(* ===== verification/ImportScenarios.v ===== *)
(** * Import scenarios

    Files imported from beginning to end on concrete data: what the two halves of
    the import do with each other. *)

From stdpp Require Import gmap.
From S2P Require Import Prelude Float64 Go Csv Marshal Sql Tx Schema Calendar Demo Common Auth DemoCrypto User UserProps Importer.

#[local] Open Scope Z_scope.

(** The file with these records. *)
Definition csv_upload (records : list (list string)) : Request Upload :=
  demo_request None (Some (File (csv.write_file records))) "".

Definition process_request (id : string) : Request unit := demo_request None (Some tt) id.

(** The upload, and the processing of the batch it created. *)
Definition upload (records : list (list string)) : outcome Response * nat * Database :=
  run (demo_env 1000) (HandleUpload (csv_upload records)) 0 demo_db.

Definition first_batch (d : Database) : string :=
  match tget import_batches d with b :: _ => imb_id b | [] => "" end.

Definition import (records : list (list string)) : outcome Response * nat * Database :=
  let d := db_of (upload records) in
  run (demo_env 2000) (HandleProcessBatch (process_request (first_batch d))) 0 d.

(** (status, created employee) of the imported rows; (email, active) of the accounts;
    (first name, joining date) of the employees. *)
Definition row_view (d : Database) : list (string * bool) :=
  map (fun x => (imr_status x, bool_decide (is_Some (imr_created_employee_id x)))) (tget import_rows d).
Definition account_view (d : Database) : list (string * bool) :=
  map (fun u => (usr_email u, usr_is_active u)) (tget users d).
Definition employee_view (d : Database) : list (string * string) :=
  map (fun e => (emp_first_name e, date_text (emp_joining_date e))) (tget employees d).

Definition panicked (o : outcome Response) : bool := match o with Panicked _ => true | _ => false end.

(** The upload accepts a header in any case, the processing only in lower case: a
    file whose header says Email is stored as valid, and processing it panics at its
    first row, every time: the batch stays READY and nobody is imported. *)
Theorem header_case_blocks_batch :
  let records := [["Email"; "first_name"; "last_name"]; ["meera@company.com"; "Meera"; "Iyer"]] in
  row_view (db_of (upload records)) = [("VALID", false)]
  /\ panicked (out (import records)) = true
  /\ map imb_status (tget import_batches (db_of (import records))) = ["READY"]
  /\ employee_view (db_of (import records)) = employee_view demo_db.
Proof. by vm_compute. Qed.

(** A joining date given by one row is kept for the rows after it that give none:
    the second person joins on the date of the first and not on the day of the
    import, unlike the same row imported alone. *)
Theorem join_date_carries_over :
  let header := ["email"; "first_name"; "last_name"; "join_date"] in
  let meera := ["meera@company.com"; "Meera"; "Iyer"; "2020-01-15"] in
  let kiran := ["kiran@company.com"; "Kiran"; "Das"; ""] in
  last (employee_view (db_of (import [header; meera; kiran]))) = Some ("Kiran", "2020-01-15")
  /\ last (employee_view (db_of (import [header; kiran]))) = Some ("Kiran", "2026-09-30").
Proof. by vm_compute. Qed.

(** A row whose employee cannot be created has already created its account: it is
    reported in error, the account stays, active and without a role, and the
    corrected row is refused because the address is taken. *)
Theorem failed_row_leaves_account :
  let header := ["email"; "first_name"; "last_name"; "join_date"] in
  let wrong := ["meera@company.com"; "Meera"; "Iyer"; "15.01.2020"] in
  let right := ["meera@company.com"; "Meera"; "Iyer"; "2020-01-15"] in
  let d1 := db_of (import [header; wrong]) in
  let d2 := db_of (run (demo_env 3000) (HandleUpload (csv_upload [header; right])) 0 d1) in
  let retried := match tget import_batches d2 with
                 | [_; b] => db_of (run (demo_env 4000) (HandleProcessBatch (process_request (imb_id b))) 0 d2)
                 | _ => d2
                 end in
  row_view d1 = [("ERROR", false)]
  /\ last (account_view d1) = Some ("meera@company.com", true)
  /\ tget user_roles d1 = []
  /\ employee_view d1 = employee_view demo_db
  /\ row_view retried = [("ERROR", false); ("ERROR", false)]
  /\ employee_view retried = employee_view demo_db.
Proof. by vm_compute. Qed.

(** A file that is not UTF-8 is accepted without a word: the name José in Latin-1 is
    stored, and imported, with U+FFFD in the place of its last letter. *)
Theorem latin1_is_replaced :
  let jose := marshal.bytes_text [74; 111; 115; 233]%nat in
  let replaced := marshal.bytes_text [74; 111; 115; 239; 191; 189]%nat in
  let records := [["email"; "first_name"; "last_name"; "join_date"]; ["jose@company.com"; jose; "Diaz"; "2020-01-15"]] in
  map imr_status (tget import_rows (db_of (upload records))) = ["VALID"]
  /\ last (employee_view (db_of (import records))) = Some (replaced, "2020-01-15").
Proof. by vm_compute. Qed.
---
In your answer, repeat each of the records exactly.

(* ===== verification/ImportScenarios.v ===== *)
(** * Import scenarios

    Files imported from beginning to end on concrete data: what the two halves of
    the import do with each other. *)

From stdpp Require Import gmap.
From S2P Require Import Prelude Float64 Go Csv Marshal Sql Tx Schema Calendar Demo Common Auth DemoCrypto User UserProps Importer.

#[local] Open Scope Z_scope.

(** The file with these records. *)
Definition csv_upload (records : list (list string)) : Request Upload :=
  demo_request None (Some (File (csv.write_file records))) "".

Definition process_request (id : string) : Request unit := demo_request None (Some tt) id.

(** The upload, and the processing of the batch it created. *)
Definition upload (records : list (list string)) : outcome Response * nat * Database :=
  run (demo_env 1000) (HandleUpload (csv_upload records)) 0 demo_db.

Definition first_batch (d : Database) : string :=
  match tget import_batches d with b :: _ => imb_id b | [] => "" end.

Definition import (records : list (list string)) : outcome Response * nat * Database :=
  let d := db_of (upload records) in
  run (demo_env 2000) (HandleProcessBatch (process_request (first_batch d))) 0 d.

(** (status, created employee) of the imported rows; (email, active) of the accounts;
    (first name, joining date) of the employees. *)
Definition row_view (d : Database) : list (string * bool) :=
  map (fun x => (imr_status x, bool_decide (is_Some (imr_created_employee_id x)))) (tget import_rows d).
Definition account_view (d : Database) : list (string * bool) :=
  map (fun u => (usr_email u, usr_is_active u)) (tget users d).
Definition employee_view (d : Database) : list (string * string) :=
  map (fun e => (emp_first_name e, date_text (emp_joining_date e))) (tget employees d).

Definition panicked (o : outcome Response) : bool := match o with Panicked _ => true | _ => false end.

(** The upload accepts a header in any case, the processing only in lower case: a
    file whose header says Email is stored as valid, and processing it panics at its
    first row, every time: the batch stays READY and nobody is imported. *)
Theorem header_case_blocks_batch :
  let records := [["Email"; "first_name"; "last_name"]; ["meera@company.com"; "Meera"; "Iyer"]] in
  row_view (db_of (upload records)) = [("VALID", false)]
  /\ panicked (out (import records)) = true
  /\ map imb_status (tget import_batches (db_of (import records))) = ["READY"]
  /\ employee_view (db_of (import records)) = employee_view demo_db.
Proof. by vm_compute. Qed.

(** A joining date given by one row is kept for the rows after it that give none:
    the second person joins on the date of the first and not on the day of the
    import, unlike the same row imported alone. *)
Theorem join_date_carries_over :
  let header := ["email"; "first_name"; "last_name"; "join_date"] in
  let meera := ["meera@company.com"; "Meera"; "Iyer"; "2020-01-15"] in
  let kiran := ["kiran@company.com"; "Kiran"; "Das"; ""] in
  last (employee_view (db_of (import [header; meera; kiran]))) = Some ("Kiran", "2020-01-15")
  /\ last (employee_view (db_of (import [header; kiran]))) = Some ("Kiran", "2026-09-30").
Proof. by vm_compute. Qed.

(** A row whose employee cannot be created has already created its account: it is
    reported in error, the account stays, active and without a role, and the
    corrected row is refused because the address is taken. *)
Theorem failed_row_leaves_account :
  let header := ["email"; "first_name"; "last_name"; "join_date"] in
  let wrong := ["meera@company.com"; "Meera"; "Iyer"; "15.01.2020"] in
  let right := ["meera@company.com"; "Meera"; "Iyer"; "2020-01-15"] in
  let d1 := db_of (import [header; wrong]) in
  let d2 := db_of (run (demo_env 3000) (HandleUpload (csv_upload [header; right])) 0 d1) in
  let retried := match tget import_batches d2 with
                 | [_; b] => db_of (run (demo_env 4000) (HandleProcessBatch (process_request (imb_id b))) 0 d2)
                 | _ => d2
                 end in
  row_view d1 = [("ERROR", false)]
  /\ last (account_view d1) = Some ("meera@company.com", true)
  /\ tget user_roles d1 = []
  /\ employee_view d1 = employee_view demo_db
  /\ row_view retried = [("ERROR", false); ("ERROR", false)]
  /\ employee_view retried = employee_view demo_db.
Proof. by vm_compute. Qed.

(** A file that is not UTF-8 is accepted without a word: the name José in Latin-1 is
    stored, and imported, with U+FFFD in the place of its last letter. *)
Theorem latin1_is_replaced :
  let jose := marshal.bytes_text [74; 111; 115; 233]%nat in
  let replaced := marshal.bytes_text [74; 111; 115; 239; 191; 189]%nat in
  let records := [["email"; "first_name"; "last_name"; "join_date"]; ["jose@company.com"; jose; "Diaz"; "2020-01-15"]] in
  map imr_status (tget import_rows (db_of (upload records))) = ["VALID"]
  /\ last (employee_view (db_of (import records))) = Some (replaced, "2020-01-15").
Proof. by vm_compute. Qed.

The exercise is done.